SECOND CATEGORY: SYNTHETICAL DATA
The second category of data is that relating to summary data about shots played. With regards to the serve, we have the binary information whether a first or second service has been played. With regards to other shots, on the other hand, an entire world is to be discovered. Fortunately, Grand Slam and ATP Tour Masters 1000 tournaments are collecting synthetic data relating to the shots played in a structured pattern, but it’s difficult to have access to this information. During these tournaments, several types of information are available, such as rally length, winners, forced errors, speed and rotation of the ball, height with which the ball passes over the net, shots played at the net, as well as, obviously, forehands and backhands played. In these cases, the black box, namely the characteristics of the individual points, becomes a little more understandable. However, the data are aggregated, so the tactics and patterns of a match can only be inferred deductively – nonetheless, it is quite a bounty of insights if we compare this dataset with the figures generally available.
As an example, the table below reports some figures based on synthetic Hawkeye data on Shapovalov, collected between 2017 and 2019:
This small table highlights the delta between matches won and lost by Shapovalov. While many fans are dazzled by the Canadian’s excellent backhand, it’s time to remember that a great way to understand if a match will be won or lost by Denis is his performance on the forehand.
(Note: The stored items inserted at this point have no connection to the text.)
(* ===== verification/Options.v ===== *)
(** * Command lines, addresses and client configuration

    internal/apputil/network.go, internal/kube/clientconfig and the options.go of
    both programs.  [net.SplitHostPort] and [strconv.ParseUint] are written out;
    pflag and client-go's loaders are arguments. *)

From Stdlib Require Import Ascii SpecFloat.
From S2P Require Import Prelude GoNet GoStrings.

(** ** [net.SplitHostPort] *)

(** [strings.IndexByte]. *)
Fixpoint index_char (n : Z) (s : string) : option nat :=
  match s with
  | EmptyString => None
  | String c s => if is_char n c then Some 0%nat else S <$> index_char n s
  end.

Fixpoint last_index_char (n : Z) (s : string) : option nat :=
  match s with
  | EmptyString => None
  | String c s =>
      match last_index_char n s with
      | Some i => Some (S i)
      | None => if is_char n c then Some 0%nat else None
      end
  end.

(** [s[i:j]] and [s[i:]]. *)
Definition slice_from (i : nat) (s : string) : string := String.substring i (String.length s - i) s.
Definition slice_to (j : nat) (s : string) : string := String.substring 0 j s.

(** [net.AddrError]. *)
Definition addr_error (addr why : string) : error :=
  ErrorString ((if decide (addr = "") then "" else "address " +:+ addr +:+ ": ") +:+ why).

Definition starts_with (n : Z) (s : string) : bool :=
  match s with String c _ => is_char n c | EmptyString => false end.

Definition SplitHostPort (hostport : string) : result (string * string) :=
  let fail := λ {A} why, @Err A (addr_error hostport why) in
  match last_index_char 58 hostport with
  | None => fail "missing port in address"
  | Some i =>
      let! hjk :=
        (if starts_with 91 hostport then
           match index_char 93 hostport with
           | None => fail "missing ']' in address"
           | Some e =>
               if decide (S e = String.length hostport) then fail "missing port in address"
               else if decide (S e = i) then Ok (String.substring 1 (e - 1) hostport, 1%nat, S e)
               else if starts_with 58 (slice_from (S e) hostport) then fail "too many colons in address"
               else fail "missing port in address"
           end
         else
           let host := slice_to i hostport in
           if has_char 58 host then fail "too many colons in address" else Ok (host, 0%nat, 0%nat)) in
      let '(host, j, k) := hjk in
      if has_char 91 (slice_from j hostport) then fail "unexpected '[' in address"
      else if has_char 93 (slice_from k hostport) then fail "unexpected ']' in address"
      else Ok (host, slice_from (S i) hostport)
  end.

(** [strconv.ParseUint(s, 10, 16)]: the error only. *)
Definition ParseUint16 (s : string) : result Z :=
  match s, digits_val s 0 with
  | EmptyString, _ | _, None => Err (num_error "ParseUint" s "invalid syntax")
  | _, Some n => if n <? 2 ^ 16 then Ok n else Err (num_error "ParseUint" s "value out of range")
  end.

(** ** apputil/network.go *)

Definition ValidateIPv4Host (host : string) (allowEmpty : bool) : result unit :=
  if decide (host = "") then (if allowEmpty then Ok tt else Err (ErrorString "must not be empty"))
  else
    match ParseIP host with
    | None => Err (ErrorString "must be an IP address")
    | Some ip =>
        match To4 ip with
        | None => Err (ErrorString "only IPv4 is supported in this scaffold")
        | Some _ => Ok tt
        end
    end.

Definition ValidateIPv4HostPort (addr : string) : result unit :=
  let! host_port := SplitHostPort addr in
  let '(host, port) := host_port in
  if decide (host = "") then Err (ErrorString "host must not be empty")
  else if decide (port = "") then Err (ErrorString "port must not be empty")
  else
    match ParseUint16 port with
    | Err _ => Err (ErrorString "port must be a valid integer between 0 and 65535")
    | Ok _ =>
        if bool_decide (host = "::") || bool_decide (host = "[::]")
        then Err (ErrorString "only IPv4 is supported in this scaffold")
        else
          match ParseIP host with
          | None => Err (ErrorString "host must be an IP address")
          | Some ip =>
              match To4 ip with
              | None => Err (ErrorString "only IPv4 is supported in this scaffold")
              | Some _ => Ok tt
              end
          end
    end.

(** ** clientconfig *)

(** A [float32]; [SFltb] is its comparison, false on NaN. *)
Definition float32 : Type := spec_float.
Definition float32_five : float32 := S754_finite false 10485760 (-21).
Definition float32_zero : float32 := S754_zero false.

Record ClientOptions := mkClientOptions {
  co_Kubeconfig : string; co_AcceptContentTypes : string; co_ContentType : string;
  co_QPS : float32; co_Burst : Z }.

(** The fields of [rest.Config] that [Build] sets. *)
Record rest_Config := mkRestConfig {
  rc_Host : string; rc_AcceptContentTypes : string; rc_ContentType : string; rc_QPS : float32; rc_Burst : Z }.

Definition with_client_options (restConfig : rest_Config) (options : ClientOptions) : rest_Config :=
  mkRestConfig (rc_Host restConfig) (co_AcceptContentTypes options) (co_ContentType options)
    (co_QPS options) (co_Burst options).

(** [load path master]: the deferred loader, with the default rules when [path]
    is [None], and the server override. *)
Definition Build (load : option string → string → result rest_Config) (options : ClientOptions)
    (masterOverride : string) (inClusterConfig : result rest_Config) : result rest_Config :=
  if decide (co_Kubeconfig options = "") then
    match inClusterConfig with
    | Ok restConfig =>
        let restConfig :=
          if decide (masterOverride ≠ "")
          then mkRestConfig masterOverride (rc_AcceptContentTypes restConfig) (rc_ContentType restConfig)
                 (rc_QPS restConfig) (rc_Burst restConfig)
          else restConfig in
        Ok (with_client_options restConfig options)
    | Err err =>
        if decide (masterOverride = "") then Err err
        else
          let! restConfig := load None masterOverride in
          Ok (with_client_options restConfig options)
    end
  else
    let! restConfig := load (Some (co_Kubeconfig options)) masterOverride in
    Ok (with_client_options restConfig options).

(** ** agent/app/options.go *)

(** [time.Duration] in nanoseconds. *)
Definition Second : Z := 1000000000.
Definition Minute : Z := 60 * Second.

Record AgentOptions := mkAgentOptions {
  ao_Master : string;
  ao_Kubeconfig : string;
  ao_KubeAPIAcceptContentTypes : string;
  ao_KubeAPIContentType : string;
  ao_KubeAPIQPS : float32;
  ao_KubeAPIBurst : Z;
  ao_HealthzBindAddress : string;
  ao_MetricsBindAddress : string;
  ao_ConfigSyncPeriod : Z;
  ao_NFTablesTableName : string;
  ao_NFTablesSyncPeriod : Z;
  ao_NFTablesMinSyncPeriod : Z;
  ao_ApplyRules : bool;
}.

Definition NewAgentOptions : AgentOptions :=
  mkAgentOptions "" "" "" "application/vnd.kubernetes.protobuf" float32_five 10 "0.0.0.0:11256" "127.0.0.1:11249"
    (15 * Minute) "clusterip-gw" (30 * Second) Second true.

(** [if err := ...; err != nil { return fmt.Errorf("<prefix>: %w", err) }]. *)
Definition wrap_err (prefix : string) (r : result unit) : result unit :=
  match r with Ok _ => Ok tt | Err err => Err (WrapError prefix err) end.

(** The checks on addresses and client limits both programs make. *)
Definition validate_common (healthz metrics : string) (qps : float32) (burst : Z) : result unit :=
  let! _ := wrap_err "healthz-bind-address" (ValidateIPv4HostPort healthz) in
  let! _ := (if decide (metrics ≠ "")
             then wrap_err "metrics-bind-address" (ValidateIPv4HostPort metrics) else Ok tt) in
  if SFltb qps float32_zero then Err (ErrorString "kube-api-qps must not be negative")
  else if burst <? 0 then Err (ErrorString "kube-api-burst must not be negative")
  else Ok tt.

Definition agent_Validate (o : AgentOptions) : result unit :=
  if decide (ao_NFTablesTableName o = "") then Err (ErrorString "nftables table name must not be empty")
  else if ao_ConfigSyncPeriod o <=? 0 then Err (ErrorString "config-sync-period must be greater than 0")
  else if ao_NFTablesSyncPeriod o <=? 0 then Err (ErrorString "nftables-sync-period must be greater than 0")
  else if ao_NFTablesMinSyncPeriod o <? 0 then Err (ErrorString "nftables-min-sync-period must not be negative")
  else validate_common (ao_HealthzBindAddress o) (ao_MetricsBindAddress o) (ao_KubeAPIQPS o) (ao_KubeAPIBurst o).

Definition agent_clientConfig (o : AgentOptions) : ClientOptions :=
  mkClientOptions (ao_Kubeconfig o) (ao_KubeAPIAcceptContentTypes o) (ao_KubeAPIContentType o)
    (ao_KubeAPIQPS o) (ao_KubeAPIBurst o).

(** ** controller/app/options.go *)

Record ControllerOptions := mkControllerOptions {
  cto_Master : string;
  cto_Kubeconfig : string;
  cto_KubeAPIAcceptContentTypes : string;
  cto_KubeAPIContentType : string;
  cto_KubeAPIQPS : float32;
  cto_KubeAPIBurst : Z;
  cto_HealthzBindAddress : string;
  cto_MetricsBindAddress : string;
  cto_ConfigSyncPeriod : Z;
}.

Definition NewControllerOptions : ControllerOptions :=
  mkControllerOptions "" "" "" "application/json" float32_five 10 "0.0.0.0:10257" "127.0.0.1:10258" (15 * Minute).

Definition controller_Validate (o : ControllerOptions) : result unit :=
  if cto_ConfigSyncPeriod o <=? 0 then Err (ErrorString "config-sync-period must be greater than 0")
  else validate_common (cto_HealthzBindAddress o) (cto_MetricsBindAddress o) (cto_KubeAPIQPS o) (cto_KubeAPIBurst o).

Definition controller_clientConfig (o : ControllerOptions) : ClientOptions :=
  mkClientOptions (cto_Kubeconfig o) (cto_KubeAPIAcceptContentTypes o) (cto_KubeAPIContentType o)
    (cto_KubeAPIQPS o) (cto_KubeAPIBurst o).

(** ** Facts *)

Lemma index_char_app n c a b :
  is_char n c = true → has_char n a = false → index_char n (a +:+ String c b) = Some (String.length a).
Proof.
  intros Hc. induction a as [|d a IH]; simpl; [by rewrite Hc|].
  intros [Hd Ha]%orb_false_iff. by rewrite Hd, IH.
Qed.

Lemma last_index_char_app n c a b :
  is_char n c = true → has_char n b = false → last_index_char n (a +:+ String c b) = Some (String.length a).
Proof.
  intros Hc Hb. assert (Hnone : last_index_char n b = None).
  { revert Hb. clear. induction b as [|d b IH]; simpl; [done|]. intros [Hd Hb]%orb_false_iff. by rewrite IH, Hd. }
  induction a as [|d a IH]; simpl; [by rewrite Hnone, Hc|]. by rewrite IH.
Qed.

Lemma slice_from_app a b : slice_from (String.length a) (a +:+ b) = b.
Proof.
  unfold slice_from. rewrite string_length_app. replace (_ + _ - _)%nat with (String.length b) by lia.
  apply substring_suffix.
Qed.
In the matches won, the forehand winners are 2.7 times greater than those of his opponent are, while when he lost a match only 1.8. Similarly, in the matches won, unforced errors of the forehand are 1.6 times greater than those of his opponent are, while they explode to 2.8 in those he lost. If we have an adequately wide sample of data, we will try to see how Denis fared in 2020, in order to ascertain the improvements of the Canadian… but that’s a subject for a future article.